Среди немногих писем, которые я нашла, есть краткая записка о поэзии какого-то другого автора, чье имя не упоминается, но в публикации чьих работ Эмерсон был явно заинтересован. Он пишет: «Я внес минимум изменений, которые мог. Так что не заденьте amour propre поэта, и все же вычеркните плохие слова. Вы должны, пожалуйста, если дойдет до вопроса, держать мое участие в тени, и он легко убедит себя, что ваш наборщик стал критичным и вычеркнул грубые слоги».

Эмерсон стоял, так сказать, на страже американской словесности, и все, что хоть как-то привлекало внимание, вызывало его серьезную проверку. Душа и цель должны были присутствовать; он должен был найти хотя бы одну строку, чтобы завоевать его симпатию, и тогда она отдавалась от всего сердца. Однажды за завтраком он сказал, что нашел молодого человека! Юноша с далекого Запада написал ему и приложил несколько стихов, прося его критики. Среди них была следующая строка, которая, по словам Эмерсона, доказывала, что он поэт, и он будет с интересом следить за его карьерой в будущем:

«Жизнь — это пламя, чей блеск скрывает его основание».

Мы можем представить себе доброе письмо, которое ответило на эту просьбу, и как будущее этого юноши было озарено им. «Молодой человек Эмерсона» был постоянной шуткой среди его друзей, потому что он был постоянно полон большой надежды; и его друг одной строки был отнюдь не единственным его открытием.

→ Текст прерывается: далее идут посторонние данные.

(** The new line when moving vertically: margins confine a cursor inside them. *)
Definition vertical_target s (y : Z) : Z :=
  if range_contains (vertical (_margin s)) (cursor_line s)
  then range_clamp (vertical (_margin s)) y else clampedLine s y.
Definition moveCursorUp s (n : Z) : Screen :=
  updateCursorIterator (set_line (set_pending s false) (vertical_target s (cursor_line s - n))).
Definition moveCursorDown s (n : Z) : Screen :=
  updateCursorIterator (set_line (set_pending s false) (vertical_target s (cursor_line s + n))).
Definition moveCursorForward s (n : Z) : Screen :=
  let x :=
    if range_contains (horizontal (_margin s)) (cursor_column s)
    then range_clamp (horizontal (_margin s)) (cursor_column s + n)
    else clampedColumn s (cursor_column s + n) in
  set_pending (set_column s x) false.
(** Outside the margins the code adds [n], too. *)
Definition moveCursorBackward s (n : Z) : Screen :=
  let x :=
    if range_contains (horizontal (_margin s)) (cursor_column s)
    then range_clamp (horizontal (_margin s)) (cursor_column s - n)
    else clampedColumn s (cursor_column s + n) in
  set_pending (set_column s x) false.
Definition backspace s : Screen :=
  if negb (cursor_column s =? 0) then set_column s (cursor_column s - 1) else s.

Его чувство в отношении литературной работы людей, близких к нему, не всегда было чувством удовлетворения. Когда был напечатан том «Английских очерков» Готорна, он сказал: «Он прозрачен, но не глубок»; и он вырезал посвящение и письмо Франклину Пирсу, которые его оскорбили. Эти два человека были настолько непохожи, что казалось странной судьбой, которая свела их вместе в одном маленьком городке. Понимание методов или точек зрения друг друга было невозможностью. Эмерсон однажды говорил с близким другом о дистанции, которая разделяла Готорна и его самого. Они были совершенно не согласны в политике и во всякой теории жизни.

Мистер Филдс однажды предлагал Эмерсону прочитать серию лекций, и когда они обсуждали темы, которые нужно выбрать, Эмерсон сказал: «Одна будет о Доктрине Минимумов, а другая о Доктрине Максимумов; одна будет о Брук-Фарме, ибо с тех пор, как появился ужасный и неправдивый отчет Готорна об этой общине в его „Блайтдейлском романе“, я желал дать то, что считаю правдивым отчетом о ней».

Сыновья Генри Джеймса-старшего, учившиеся некоторое время в Конкорде, Эмерсон пригласил мистера Джеймса, который приехал навестить своих мальчиков, остаться и присутствовать на одной из бесед мистера Олкотта, которые уже стали «институтом» того времени. Мистер Олкотт начал говорить на темы, которые интересовали мистера Джеймса; и последний, не понимая, вполне естественно, что эти так называемые «Беседы» были на самом деле монологами, ответил мистеру Олкотту в своем собственном ярком стиле. Обнаружив, что аудитория оживилась от того, что он хотел сказать, он продолжил и «говорил сам». Мисс Мэри Эмерсон, горячо любимая тетя Эмерсона, необыкновенный оригинал одного из его самых восхитительных очерков, присутствовала. Она никогда раньше не встречала мистера Джеймса и пришла в большое возбуждение от некоторых мнений, которые он выдвинул. Она думала, что он часто использовал слово «религия», когда, по ее мнению, он, казалось, имел в виду иногда «догматизм», а иногда «церковничество».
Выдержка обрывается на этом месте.